Assigned task: Check each line of the listing for the string "Inductive". Copy those where it appears.
(Beginning of Data section)
(** X16. [statistics] counts the tasks of the collection that are not
    deleted: [total] is the number of tasks that [list()] returns, and
    [byStatus] and [byDifficulty] hold the number of them for each
    status and each difficulty, so that no count is above [total].
    Nothing but new arrays is made: the tasks, the collection and the
    file are as they were. *)
Theorem statistics_counts (w w1 : world) :
  TaskManager.loadIfNeeded w = (Ok (), w1) →
  cache_array w1 →
  Forall (keyed_by "status") (live w1) →
  Forall (keyed_by "difficulty") (live w1) →
  ∃ byStatus byDifficulty w',
    TaskManager.statistics w
    = (Ok (VObject {[ "total" := VNumber (Finite (Z.of_nat (length (live w1))));
                      "byStatus" := VObject byStatus;
                      "byDifficulty" := VObject byDifficulty ]}), w')
    ∧ (∀ s, byStatus !! s = if decide (s = "__proto__") then None
                            else counted (count_of "status" s (live w1)))
    ∧ (∀ s, byDifficulty !! s = if decide (s = "__proto__") then None
                                else counted (count_of "difficulty" s (live w1)))
    ∧ (∀ s, count_of "status" s (live w1) ≤ length (live w1)
            ∧ count_of "difficulty" s (live w1) ≤ length (live w1))
    ∧ (∃ r w'', TaskManager.list None w = (Ok r, w'')
                ∧ length (arr_at w'' r) = length (live w1))
    ∧ objs w' = objs w1 ∧ file w' = file w1 ∧ writes w' = writes w1
    ∧ cache w' = cache w1 ∧ collection w' = collection w1.
Proof.
  intros Hload (a & Ha & Harr) Hstatus Hdifficulty.
  assert (live w1 = not_deleted (tasks_of w1 a)) as Hlive
    by (unfold live, records; by rewrite (collection_loaded _ _ Ha)).
  rewrite Hlive in *.
  unfold TaskManager.statistics. rewrite (run_bind _ _ _ _ _ Hload).
  rewrite (run_bind _ _ _ _ _ (this_cache_run _ _ Ha)).
  rewrite (run_bind _ _ _ _ _ (statsTotal_run a w1)).
  set (w2 := set_arrs _ w1).
  assert (arrs w1 ⊆ arrs w2) as Hsub2 by apply fresh_array_subseteq.
  assert (tasks_of w2 a = tasks_of w1 a) as Hts2 by (by apply tasks_of_subseteq).
  unfold statsByStatus, statsByDifficulty.
  unfold mbind at 1, M_bind at 1. rewrite stats_by_run, Hts2.
  destruct (tally_all_counts "status" (not_deleted (tasks_of w1 a)) [] ∅ Hstatus)
    as (byStatus & -> & HbyStatus).
  { intros s. rewrite lookup_empty. by destruct (decide (s = "__proto__")). }
  set (w3 := set_arrs _ w2).
  assert (arrs w1 ⊆ arrs w3) as Hsub3
    by (etrans; [exact Hsub2|apply fresh_array_subseteq]).
  assert (tasks_of w3 a = tasks_of w1 a) as Hts3 by (by apply tasks_of_subseteq).
  unfold mbind at 1, M_bind at 1. rewrite stats_by_run, Hts3.
  destruct (tally_all_counts "difficulty" (not_deleted (tasks_of w1 a)) [] ∅ Hdifficulty)
    as (byDifficulty & -> & HbyDifficulty).
  { intros s. rewrite lookup_empty. by destruct (decide (s = "__proto__")). }
  set (w4 := set_arrs _ w3).
  assert (arrs w1 ⊆ arrs w4) as Hsub4
    by (etrans; [exact Hsub3|apply fresh_array_subseteq]).
  exists byStatus, byDifficulty, w4. split; [reflexivity|].
  split; [exact HbyStatus|]. split; [exact HbyDifficulty|].
  split.
  { intros s. unfold count_of. split; apply length_filter. }
  split.
  { destruct (list_only_reads None w w1 Hload) as (r & w'' & Hrun & Hperm & _);
      [by exists a|].
    exists r, w''. split; [exact Hrun|]. rewrite Hperm. unfold listed. simpl.
    rewrite (collection_loaded _ _ Ha). unfold not_deleted, tasks_of.
    by rewrite <- (filter_fmap_comm (obj_at w1) (λ t, isNotDeleted t)), length_fmap. }
  do 4 (split; [done|]).
  unfold collection. change (cache w4) with (cache w1). rewrite Ha. simpl.
  by apply arr_at_subseteq.
Qed.

End counting.

(** * The queries of the manager *)
Section queries.
Context `{Platform} `{Coercions}.


Lemma filter_result_Throw {A} (p : A → result bool) e (l : list A) x :
  x ∈ l → p x = Throw e →
  (∀ y e', y ∈ l → p y = Throw e' → e' = e) →
  filter_result p l = Throw e.
Proof.
  induction l as [|y l IH]; intros Hx Hpx Hall; [by apply elem_of_nil in Hx|].
  simpl. destruct (p y) as [b|e'] eqn:Hpy.
  - apply elem_of_cons in Hx as [->|Hx]; [congruence|].
    rewrite IH; [done|done|done|]. intros z e' Hz. apply Hall. by right.
  - f_equal. apply (Hall y); [left|done].
Qed.


Lemma query_run (p : object → result bool) (w w1 : world) a :
  TaskManager.loadIfNeeded w = (Ok (), w1) →
  cache w1 = Some a →
  (TaskManager.loadIfNeeded;; c ← TaskManager.this_cache; Array_filter_with p c) w
  = match filter_result (λ l, p (obj_at w1 l)) (arr_at w1 a) with
    | Ok ls => (Ok (fresh (dom (arrs w1))), set_arrs <[fresh (dom (arrs w1)) := ls]> w1)
    | Throw e => (Throw e, w1)
    end.
Proof.
  intros Hload Ha. rewrite (run_bind _ _ _ _ _ Hload).
  rewrite (run_bind _ _ _ _ _ (this_cache_run _ _ Ha)).
  unfold Array_filter_with, new_array. by destruct (filter_result _ _).
Qed.





Lemma existsb_strict_equals (elems : list value) x :
  existsb (λ e, strict_equals e (VString x)) elems = true ↔ VString x ∈ elems.
Proof.
  induction elems as [|e elems IH]; simpl.
  - split; [done|]. by intros ?%elem_of_nil.
  - rewrite orb_true_iff, IH, elem_of_cons, strict_equals_string. split.
    + intros [->|?]; [by left|by right].
    + intros [<-|?]; [by left|by right].
Qed.
(** * The resolution core of gitsu's [Manager] (src/lib/core/Manager.js)

    A shallow embedding of the dependency manager: the endpoint objects
    live in a heap indexed by address (object identity is address
    equality), the manager's tables are insertion-ordered string-keyed
    objects holding lists of addresses, and every handler of the
    cooperative scheduler is a state transformer over the manager.

    External libraries (semver, path, the endpoint parser, [Utils]) are
    interfaces; a small concrete instance of each is given for the
    examples. *)

From Stdlib Require Import String Ascii ZArith Lia List Bool Permutation Sorted DecimalString.
From Stdlib Require OrderedTypeEx.
From stdpp Require Import base list strings option.

Set Warnings "-register-all".

Open Scope string_scope.
Open Scope list_scope.

(* ================================================================== *)
(** * JavaScript preliminaries *)
(* ================================================================== *)

(** Truthiness of a string: only the empty string is falsy. *)
Definition truthy (s : string) : bool := negb (String.eqb s "").

(** Truthiness of a possibly [undefined] string. *)
Definition truthy_opt (o : option string) : bool :=
  match o with Some s => truthy s | None => false end.

(** [a === b] on possibly [undefined] strings. *)
Definition opt_str_eqb (a b : option string) : bool :=
  match a, b with
  | Some x, Some y => String.eqb x y
  | None, None => true
  | _, _ => false
  end.
(** Whatever the state of the latch, the stop sequence can be brought to
    its end: by the goroutine that is in it, or by one more call of
    [lg.Stop()] when nobody has entered it. *)
Lemma reach_done w :
  Inv w → Known cooperative w →
  ∃ acts w',
    exec acts w = Some w' ∧ stopOnce (lg w') = OnceDone
    ∧ forallb finishing acts = true ∧ stops acts ≤ 1.
Proof.
  intros HI (Hsv & Hst & Hwg & Hcs).
  destruct (stopOnce (lg w)) eqn:Ho.
  - destruct (runStop_finish (lg w) AtDo) as (moves & g' & ev & Hrun & Hd);
      [by right|done|done|].
    set (w1 := mkWorld (lg w) (callers w ++ [AtDo]) (trace w)).
    assert (callers w1 !! length (callers w) = Some AtDo) as Hk.
    { simpl. by apply list_lookup_middle. }
    pose proof (exec_runStop _ _ w1 _ _ _ _ Hk Hrun) as Hexec.
    destruct (runStop_finishing _ _ _ _ Hrun) as [Hfin _].
    eexists (InvokeStop :: map (ActCaller (length (callers w))) moves), _.
    split_and!; [exact Hexec|done|simpl; apply Hfin|].
    simpl. rewrite stops_caller. lia.
  - pose proof (inv_running _ HI) as Hr. rewrite Ho in Hr. unfold total in Hr.
    simpl in Hr.
    destruct (decide (0 < sum_list_with (λ t, running (callOf t)) (wg (lg w))))
      as [Hpos|Hpos].
    + destruct (sum_list_with_pos _ _ Hpos) as (i & task & Hi & Hrun1).
      pose proof (Forall_lookup_1 _ _ _ _ Hwg Hi) as [Hck _].
      assert (callOf task ≠ Returned) as Hne by (intros Heq; rewrite Heq in Hrun1; simpl in Hrun1; lia).
      destruct (runStop_finish (lg w) (callOf task)) as (moves & g' & ev & Hrun & Hd);
        [left; destruct (callOf task); simpl in *; (done || lia)|done|done|].
      destruct (runStop_runTask _ _ _ _ _ _ Hne Hrun) as (t' & Ht' & _ & _).
      pose proof (exec_runTask _ _ _ _ _ _ _ Hi Ht') as Hexec.
      destruct (runStop_finishing _ _ _ _ Hrun) as [_ Hfin].
      eexists (map (ActWg i) moves), _.
      split_and!; [exact Hexec|done|apply Hfin|]. rewrite stops_task. lia.
    + destruct (sum_list_with_pos running (callers w)) as (k & c & Hk & Hrun1); [lia|].
      pose proof (Forall_lookup_1 _ _ _ _ Hcs Hk) as Hck.
      destruct (runStop_finish (lg w) c) as (moves & g' & ev & Hrun & Hd);
        [left; destruct c; simpl in *; (done || lia)|done|done|].
      pose proof (exec_runStop _ _ _ _ _ _ _ Hk Hrun) as Hexec.
      destruct (runStop_finishing _ _ _ _ Hrun) as [Hfin _].
      eexists (map (ActCaller k) moves), _.
      split_and!; [exact Hexec|done|apply Hfin|]. rewrite stops_caller. lia.
  - exists [], w. by split_and!; [| | |simpl; lia].
Qed.
(** * Arbitrage-chain detection of [jito.py], embedded in Rocq

    The development follows the per-transaction core of [main]:
    [construct_balance_changes], the removal of the signer, the detection of
    swap legs and their matching in [token_change_owners], the list [pairs],
    the greedy merge of pairs into [links], and the classification of every
    link into [records].

    Python values are modelled as the code has them: owners, mints and
    signatures are strings (a [str] is held in UTF-8, as string literals
    are written), raw amounts are arbitrary-precision integers
    ([Z]), scaled amounts are IEEE binary64 floats ([spec_float] at
    precision 53), dictionaries are association lists in insertion order,
    and exceptions are the [Raise] results of a small error monad. *)

From Stdlib Require Import ZArith NArith List String Ascii Bool Lia Arith.
From Stdlib Require Import Permutation.
From Stdlib Require Import Floats.SpecFloat.
Import ListNotations.

Local Open Scope string_scope.
Local Open Scope list_scope.
(** * PyPlume: the proximity engine of [parcels_analysis.py]

    A shallow embedding of [line_seg], [valid_point], [intersection_info]
    and of the class [ParticlePlotFeature] ([__init__], [count_near],
    [get_closest_dist]), with the properties of its specification.

    Numbers are IEEE-754 binary64 values (Python [float], numpy [float64]):
    Rocq's primitive [float], whose operations are specified bit for bit by
    [SpecFloat].  Exceptions are values of [exn]; a method of the class is
    a function from the object to a result and the object afterwards. *)

From Stdlib Require Import String.
From Stdlib Require Import ZArith List Bool Lia.
From Stdlib Require Import Uint63 Floats.
Import ListNotations.

Open Scope float_scope.

(** ** Exceptions and results *)

Inductive exn : Type :=
| ValueError (msg : string)
| IndexError
| TypeError
| LibraryError.   (* whatever an external library call raises *)

Inductive result (A : Type) : Type :=
| Ok (a : A)
| Raise (e : exn).

Arguments Ok {A} a.
Arguments Raise {A} e.

Definition rbind {A B} (r : result A) (k : A -> result B) : result B :=
  match r with
  | Ok a => k a
  | Raise e => Raise e
  end.

Declare Scope result_scope.
Delimit Scope result_scope with result.
Notation "x <- r ;; k" := (rbind r (fun x => k))
  (at level 61, r at next level, right associativity) : result_scope.
Lemma sort_insert_sorted (x : A) (l : list A) :
  StronglySorted (fun a b => key a <= key b) l ->
  StronglySorted (fun a b => key a <= key b) (sort_insert comparefn x l).
Proof.
  induction 1 as [|y l Hs IH Hy]; simpl.
  - constructor; [constructor | constructor].
  - rewrite by_key. destruct (Z.leb_spec (key x) (key y)) as [Hle|Hgt].
    + constructor; [constructor; assumption|].
      constructor; [assumption|].
      eapply Forall_impl; [|exact Hy]. simpl; intros; lia.
    + constructor; [assumption|].
      eapply Permutation_Forall; [apply Permutation_sym, sort_insert_perm|].
      constructor; [lia | assumption].
Qed.

Lemma Array_sort_sorted (l : list A) :
  StronglySorted (fun a b => key a <= key b) (Array_sort comparefn l).
Proof.
  induction l as [|x l IH]; simpl; [constructor | now apply sort_insert_sorted].
Qed.

(** The head of the sorted array is the earliest element of least key. *)
Lemma Array_sort_head (l : list A) (x : A) (rest : list A) :
  Array_sort comparefn l = x :: rest ->
  exists l1 l2,
    l = l1 ++ x :: l2 /\
    Forall (fun y => key x < key y) l1 /\
    Forall (fun y => key x <= key y) l2.
Proof.
  revert x rest. induction l as [|a l IH]; simpl; intros x rest H.
  - discriminate.
  - destruct (Array_sort comparefn l) as [|y s] eqn:Es; simpl in H.
    + injection H as <- <-.
      assert (l = []) as ->.
      { apply Permutation_nil. rewrite <- Es. apply Array_sort_perm. }
      exists [], []. repeat split; constructor.
    + destruct (IH y s eq_refl) as (l1 & l2 & -> & H1 & H2).
      rewrite by_key in H.
      destruct (Z.leb_spec (key a) (key y)) as [Hle|Hgt]; injection H as <- <-.
      * exists [], (l1 ++ y :: l2). repeat split; [constructor|].
        apply Forall_app; split.
        -- eapply Forall_impl; [|exact H1]. simpl; intros; lia.
        -- constructor; [lia|]. eapply Forall_impl; [|exact H2]. simpl; intros; lia.
      * exists (a :: l1), l2. repeat split; [constructor; [lia | assumption] | assumption].
Qed.

Lemma Array_sort_nonempty (l : list A) :
  l <> [] -> Array_sort comparefn l <> [].
Proof.
  intros Hl Hs. apply Hl, Permutation_nil.
  rewrite <- Hs. apply Array_sort_perm.
Qed.
End SortFacts.

(** Strictly increasing lists with the same members are equal. *)
Lemma strictly_sorted_ext {A : Type} (key : A -> Z) (l1 l2 : list A) :
  StronglySorted (fun a b => key a < key b) l1 ->
  StronglySorted (fun a b => key a < key b) l2 ->
  (forall x, In x l1 <-> In x l2) ->
  l1 = l2.
Proof.
  intros H1. revert l2. induction H1 as [|a l1 Hs1 IH Ha]; intros l2 H2 Hin.
  - destruct l2 as [|b l2]; [reflexivity|].
    exfalso. apply (proj2 (Hin b)). now left.
  - destruct H2 as [|b l2 Hs2 Hb].
    + exfalso. apply (proj1 (Hin a)). now left.
    + rewrite Forall_forall in Ha, Hb.
      assert (a = b) as ->.
      { destruct (proj1 (Hin a) (or_introl eq_refl)) as [E|Hab]; [now symmetry|].
        destruct (proj2 (Hin b) (or_introl eq_refl)) as [E|Hba]; [assumption|].
        specialize (Ha _ Hba). specialize (Hb _ Hab). lia. }
      f_equal. apply IH; [assumption|].
      intros x; split; intros Hx.
      * destruct (proj1 (Hin x) (or_intror Hx)) as [E|Hx2]; [|assumption].
        subst x. specialize (Ha _ Hx). lia.
      * destruct (proj2 (Hin x) (or_intror Hx)) as [E|Hx1]; [|assumption].
        subst x. specialize (Hb _ Hx). lia.
Qed.
(** * VirtualShield: the protocol engine of the virtual-shields Arduino driver

    A shallow embedding of [src/VirtualShield/VirtualShield.cpp] and of the
    [EPtr] field value of [src/VirtualShield/SensorModels.h]: the message
    encoder, the frame assembler ([getEvent]), the event decoder and
    dispatcher ([onJsonReceived]), the peripheral registry ([addSensor]) and
    the request correlator ([beginWrite], [writeAll], [checkSensors],
    [waitFor]); then the start of the driver ([begin]), [block], the hash
    and [parseToHash], [EPtr::parse] and [ARGB::hex].

    Conventions.
    - C integers are [Z]; where the source increments a counter that can
      reach the end of its type ([nextId], [bracketCount], the hash) the
      wrap-around is written out, for a board whose [int] has [int_bits]
      bits.
    - Text is [list ascii]; a C string is the part of it before the first
      NUL ([c_str]).
    - The globals and members of the driver are the fields of [Engine],
      [FrameBuffer] and [Shield]; every operation passes the state
      explicitly.
    - What the driver does to the outside world is recorded: bytes written
      to the serial port in [tx], callbacks and peripheral decodes invoked in
      [log].  The bodies of user callbacks are outside the driver.
    - The world around the driver is a port with the bytes available to
      read ([rx]) and a millisecond clock ([millis]); a [Moment] says how
      much time passes and which bytes arrive between two polls.
    - [Uno] is a board to run the driver on: 16-bit [int] and a small
      reader of flat JSON objects in the place of the generic parser. *)

From Stdlib Require Import ZArith Ascii String List Bool Lia DecimalString.
From stdpp Require Import base tactics list.
Import ListNotations.
Local Open Scope Z_scope.
#[local] Set Warnings "-register-all".

(** ** Text *)

Abbreviation text := (list ascii).

Definition lit (s : string) : text := list_ascii_of_string s.

Definition NUL : ascii := Ascii.zero.

(** The C string stored in a character array: the bytes before the first
    NUL (what [strcpy], [strlen] and [print(const char* )] see). *)
Fixpoint c_str (l : text) : text :=
  match l with
  | [] => []
  | c :: l' => if Ascii.eqb c NUL then [] else c :: c_str l'
  end.

(** [s[0]] of a C string: the terminator when the string is empty. *)
Definition first_char (s : text) : ascii :=
  match c_str s with
  | [] => NUL
  | c :: _ => c
  end.

(** ** The board and the external collaborators *)

(** What the Arduino core fixes for a board: the width of [int] and
    [unsigned int], the signedness of plain [char], the rendering of
    [Print::print(double, digits)], and what a read through a null
    [const char*] yields (undefined in C++; a board reads some bytes). *)
Class Board := {
  int_bits : Z;
  int_bits_min : 16 <= int_bits;
  char_signed : bool;
  null_text : text;
  double : Type;
  print_double : double -> Z -> text
}.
(End of Data section)
Completed task:
Inductive exn : Type :=
Inductive result (A : Type) : Type :=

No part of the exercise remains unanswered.